Assignment:
The response should hold each line from the entries below where "Hcomm" is found.

--- Data for analysis Enclosed Below ---

(** ** Fork *)
Lemma dup_files_post lf np v n ini c m sp (Q : unit -> kernel A F -> Prop) : forall fd l p fs,
  l !! np = Some p ->
  (forall fs' q, Q tt (Kernel v (<[np := Proc (p_lock p) (p_sh p) q]> l) n ini fs' c m sp)) ->
  post (dup_files lf fd np) (Kernel v l n ini fs c m sp) Q.
Proof.
  induction lf as [|f lf IH]; intros fd l p fs Hp HQ; cbn [dup_files].
  { apply post_ret. specialize (HQ fs (p_pr p)). rewrite list_insert_id in HQ; [done|]. by destruct p. }
  destruct (f =? 0).
  { eapply post_bind_Ok; [reflexivity|]. by apply (IH _ l p). }
  apply post_bind. unfold files. eapply post_bind_Ok; [reflexivity|]. kcbn.
  eapply post_Ok; [unfold private; by apply upd_ok|]. kcbn.
  eapply IH; [apply list_lookup_insert_eq; by eapply lookup_lt_Some|]. intros fs' q.
  rewrite list_insert_insert_eq. apply HQ.
Qed.

(** A child as [fork] leaves it. *)
Definition child (me : nat) (pid : Z) (x : pshared) : pshared :=
  set_state RUNNABLE (set_parent (Some me) (set_pid pid x)).

(** [fork]: nothing, a slot that stays unused, or a new child. *)
Lemma fork_post v l np ini fs i p sp (Q : Z -> kernel A F -> Prop) :
  (forall j p, l !! j = Some p -> p_lock p = false) ->
  l !! i = Some p -> p_state (p_sh p) <> UNUSED ->
  Q (-1) (Kernel v l np ini fs (Some i) 0 sp) ->
  (forall j y v' x q, l !! j = Some y -> p_state (p_sh y) = UNUSED -> still_unused np (p_sh y) x ->
     Q (-1) (Kernel v' (<[j := Proc false x q]> l) (s32 (np + 1)) ini fs (Some i) 0 sp)) ->
  (forall j y v' q fs', l !! j = Some y -> p_state (p_sh y) = UNUSED ->
     Q np (Kernel v' (<[j := Proc false (child i np (p_sh y)) q]> l) (s32 (np + 1)) ini fs' (Some i) 0 sp)) ->
  post fork (Kernel v l np ini fs (Some i) 0 sp) Q.
Proof.
  intros Hu Hi Hlive HQ0 HQf HQs. unfold fork. eapply post_bind_Ok; [by apply myproc_ok|].
  apply post_bind. apply allocproc_post; [done|by apply post_ret|intros; apply post_ret; by eapply HQf|].
  intros j y v1 q Hj Hst. pose proof (lookup_lt_Some _ _ _ Hj) as Hlt.
  assert (Hij : i <> j) by (intros ->; congruence).
  assert (Hl : forall x, <[j:=x]> l !! j = Some x) by (intros x; by apply list_lookup_insert_eq).
  eapply post_proc_at; [rewrite list_lookup_insert_ne by done; exact Hi|].
  eapply post_proc_at; [apply Hl|].
  assert (Hfail : forall v3 q, post (freeproc j;; release j;; mret (-1))
    (Kernel v3 (<[j:=Proc true (set_pid np (p_sh y)) q]> l) (s32 (np + 1)) ini fs (Some i) 1 sp) Q).
  { intros v3 q'. apply post_bind. eapply freeproc_post; [apply Hl|]. intros v4 q2. rewrite list_insert_insert_eq.
    eapply post_release; [apply Hl|reflexivity|]. rewrite list_insert_insert_eq. apply post_ret.
    eapply HQf; [done|done|by right]. }
  apply post_bind, post_vm. intros r v2. destruct (r <? 0); [apply Hfail|].
  apply post_bind, post_vm. intros r' v3. destruct (r' <? 0); [apply Hfail|].
  eapply post_private; [apply Hl|rewrite list_insert_insert_eq].
  eapply post_shared; [apply Hl|rewrite list_insert_insert_eq].
  apply post_bind, post_vm. intros _ v4. apply post_bind, post_vm. intros _ v5.
  apply post_bind. eapply dup_files_post; [apply Hl|]. intros fs1 q1. rewrite list_insert_insert_eq.
  unfold files. eapply post_bind_Ok; [reflexivity|]. kcbn.
  eapply post_private; [apply Hl|rewrite list_insert_insert_eq].
  eapply post_private; [apply Hl|rewrite list_insert_insert_eq].
  eapply post_proc_at; [apply Hl|].
  eapply post_shared; [apply Hl|rewrite list_insert_insert_eq].
  eapply post_release; [apply Hl|reflexivity|rewrite list_insert_insert_eq].
  apply post_ret. exact (HQs j y _ _ _ Hj Hst).
Qed.

(** ** Growing *)
Lemma growproc_post k v l np ini fs i n sp p (Q : Z -> kernel A F -> Prop) :
  l !! i = Some p ->
  (forall r v' q, Q r (Kernel v' (<[i := Proc (p_lock p) (p_sh p) q]> l) np ini fs (Some i) n sp)) ->
  post (growproc k) (Kernel v l np ini fs (Some i) n sp) Q.
Proof.
  intros Hp HQ.
  assert (Hsame : forall r v', Q r (Kernel v' l np ini fs (Some i) n sp)).
  { intros r v'. specialize (HQ r v' (p_pr p)). rewrite list_insert_id in HQ; [done|]. by destruct p. }
  unfold growproc. eapply post_bind_Ok; [by apply myproc_ok|]. eapply post_proc_at; [exact Hp|].
  destruct (0 <? k); [|destruct (k <? 0)].
  - apply post_bind, post_vm. intros sz v1. destruct (u32 sz =? 0); [apply post_ret, Hsame|].
    apply post_bind, post_vm. intros r v2. destruct (negb (r =? 0)); [apply post_ret, Hsame|].
    eapply post_private; [exact Hp|]. apply post_ret, HQ.
  - apply post_bind, post_vm. intros sz v1. apply post_bind, post_vm. intros r v2.
    eapply post_private; [exact Hp|]. apply post_ret, HQ.
  - eapply post_private; [exact Hp|]. apply post_ret, HQ.
Qed.

(** ** Wait *)

(** The table of a process that waits, its own lock taken. *)
Definition waiting (l : list proc) (i : nat) (p : proc) : list proc := <[i := set_lock true p]> l.

Lemma unlock_waiting l i p : l !! i = Some p -> p_lock p = false ->
  <[i := set_lock false (set_lock true p)]> (waiting l i p) = l.
Proof.
  intros Hp Hl. unfold waiting. rewrite list_insert_insert_eq, list_insert_id; [done|].
  rewrite Hp. destruct p. cbn in *. by subst.
Qed.

(** Reaping the zombie child [j]: the process's own lock and the child's are
    released, and the child's slot is cleared unless its status could not be
    copied out. *)
Lemma wait_scan_post addr v np ini fs i p sp (Q : scan_result -> kernel A F -> Prop) l :
  (forall j p, l !! j = Some p -> p_lock p = false) ->
  l !! i = Some p -> p_parent (p_sh p) <> Some i ->
  (forall b, Q (ScanKids b) (Kernel v (waiting l i p) np ini fs (Some i) 1 sp)) ->
  (forall v', Q (ScanReturns (-1)) (Kernel v' l np ini fs (Some i) 0 sp)) ->
  (forall j y v' q, l !! j = Some y -> p_parent (p_sh y) = Some i -> p_state (p_sh y) = ZOMBIE ->
     Q (ScanReturns (p_pid (p_sh y))) (Kernel v' (<[j := Proc false freed q]> l) np ini fs (Some i) 0 sp)) ->
  forall ids hk, post (wait_scan ids i addr hk) (Kernel v (waiting l i p) np ini fs (Some i) 1 sp) Q.
Proof.
  intros Hu Hi Hpi HQk HQe HQr. pose proof (Hu _ _ Hi) as Hli. pose proof (lookup_lt_Some _ _ _ Hi) as Hlt.
  assert (Hwi : waiting l i p !! i = Some (set_lock true p)) by (by apply list_lookup_insert_eq).
  induction ids as [|j ids IH]; intros hk; cbn [wait_scan]; [apply post_ret, HQk|].
  apply post_bind. intros q s1 Hat. unfold proc_at in Hat. kcbn.
  destruct (waiting l i p !! j) as [q0|] eqn:Hq; [|done]. simplify_eq.
  destruct (decide (p_parent (p_sh q) = Some i)) as [Hpar|]; [|apply IH].
  assert (Hji : j <> i) by (intros ->; rewrite Hwi in Hq; simplify_eq; by apply Hpi).
  assert (Hj : l !! j = Some q) by (unfold waiting in Hq; by rewrite list_lookup_insert_ne in Hq).
  pose proof (Hu _ _ Hj) as Hlj. eapply post_bind_Ok; [by apply acquire_ok|]. kcbn.
  set (w := <[j:=set_lock true q]> (waiting l i p)).
  assert (Hwj : w !! j = Some (set_lock true q)).
  { apply list_lookup_insert_eq. unfold waiting. rewrite length_insert. by eapply lookup_lt_Some. }
  assert (Hwi' : w !! i = Some (set_lock true p)) by (unfold w; by rewrite list_lookup_insert_ne).
  eapply post_proc_at; [exact Hwj|]. cbn [p_sh set_lock].
  destruct (decide (p_state (p_sh q) = ZOMBIE)) as [Hz|].
  2: { eapply post_release; [exact Hwj|reflexivity|]. unfold w. rewrite list_insert_insert_eq.
       rewrite (list_insert_id (waiting l i p) j); [apply IH|]. rewrite Hq. destruct q. cbn in *. by subst. }
  assert (Hcomm : forall x y, <[i:=y]> (<[j:=x]> (waiting l i p)) = <[j:=x]> (<[i:=y]> l)).
  { intros x y. unfold waiting. rewrite list_insert_insert_ne by done. by rewrite list_insert_insert_eq. }
  assert (Hpp : set_lock false (set_lock true p) = p) by (destruct p; cbn in *; by subst).
  assert (Hend : forall x r v1, p_lock x = true ->
    Q r (Kernel v1 (<[j:=set_lock false x]> l) np ini fs (Some i) 0 sp) ->
    post (release j;; release i;; mret r) (Kernel v1 (<[j:=x]> (waiting l i p)) np ini fs (Some i) (1 + 1) sp) Q).
  { intros x r v1 Hx HQ. eapply post_release; [apply list_lookup_insert_eq; unfold waiting; rewrite length_insert;
      by eapply lookup_lt_Some|done|]. rewrite list_insert_insert_eq.
    eapply post_release; [rewrite list_lookup_insert_ne by done; exact Hwi|done|].
    rewrite Hcomm, Hpp, (list_insert_id l i) by done. apply post_ret, HQ. }
  eapply post_proc_at; [exact Hwi'|].
  assert (Hrest : forall v1 r, post
    (if negb (addr =? 0) && (r <? 0) then release j;; release i;; mret (ScanReturns (-1))
     else freeproc j;; release j;; release i;; mret (ScanReturns (p_pid (p_sh q))))
    (Kernel v1 w np ini fs (Some i) (1 + 1) sp) Q).
  { intros v1 r. destruct (negb (addr =? 0) && (r <? 0)).
    - apply Hend; [done|]. rewrite list_insert_id; [apply HQe|]. rewrite Hj. destruct q. cbn in *. by subst.
    - apply post_bind. eapply freeproc_post; [exact Hwj|]. intros v2 q'. unfold w. rewrite list_insert_insert_eq.
      apply Hend; [done|]. by apply HQr. }
  destruct (addr =? 0) eqn:Ea.
  - eapply post_bind_Ok; [reflexivity|]. apply (Hrest v 0).
  - apply post_bind, post_vm. intros r v1. apply (Hrest v1 r).
Qed.

(** One iteration of [wait]: it returns -1, returns the pid of a zombie child it
    reaped, or goes to sleep on itself. *)
Lemma wait_iter_post addr v l np ini fs i p sp (Q : option Z -> kernel A F -> Prop) :
  (forall j p, l !! j = Some p -> p_lock p = false) ->
  l !! i = Some p -> p_parent (p_sh p) <> Some i ->
  (forall v', Q (Some (-1)) (Kernel v' l np ini fs (Some i) 0 sp)) ->
  (forall j y v' q, l !! j = Some y -> p_parent (p_sh y) = Some i -> p_state (p_sh y) = ZOMBIE ->
     Q (Some (p_pid (p_sh y))) (Kernel v' (<[j := Proc false freed q]> l) np ini fs (Some i) 0 sp)) ->
  Q None (Kernel v (<[i := on_sh (asleep (ChProc i)) p]> l) np ini fs None 0 (kvminithart kernel_pagetable)) ->
  post (wait_iter addr) (Kernel v (waiting l i p) np ini fs (Some i) 1 sp) Q.
Proof.
  intros Hu Hi Hpi HQe HQr HQs. pose proof (lookup_lt_Some _ _ _ Hi) as Hlt.
  unfold wait_iter, table. eapply post_bind_Ok; [by apply myproc_ok|]. apply post_bind. eapply post_Ok; [reflexivity|].
  apply post_bind. apply wait_scan_post; try done; [|intros; by apply post_ret|intros; apply post_ret; by apply HQr].
  intros b. eapply post_proc_at; [by apply list_lookup_insert_eq|].
  destruct (negb b || _).
  - eapply post_release; [by apply list_lookup_insert_eq|done|]. rewrite unlock_waiting by eauto.
    apply post_ret, HQe.
  - eapply post_bind_Ok.
    2: { apply post_ret. exact HQs. }
    assert (Hq : quiet (Kernel v l np ini fs (Some i) 0 sp)) by (split; [exact Hu|reflexivity]).
    exact (sleep_own_exact _ i p (ChProc i) Hq eq_refl Hi).
Qed.
End ops.
End ProcPost.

--- End of Enclosed Data for analysis ---

Result of the task:
  assert (Hcomm : forall x y, <[i:=y]> (<[j:=x]> (waiting l i p)) = <[j:=x]> (<[i:=y]> l)).
    rewrite Hcomm, Hpp, (list_insert_id l i) by done. apply post_ret, HQ. }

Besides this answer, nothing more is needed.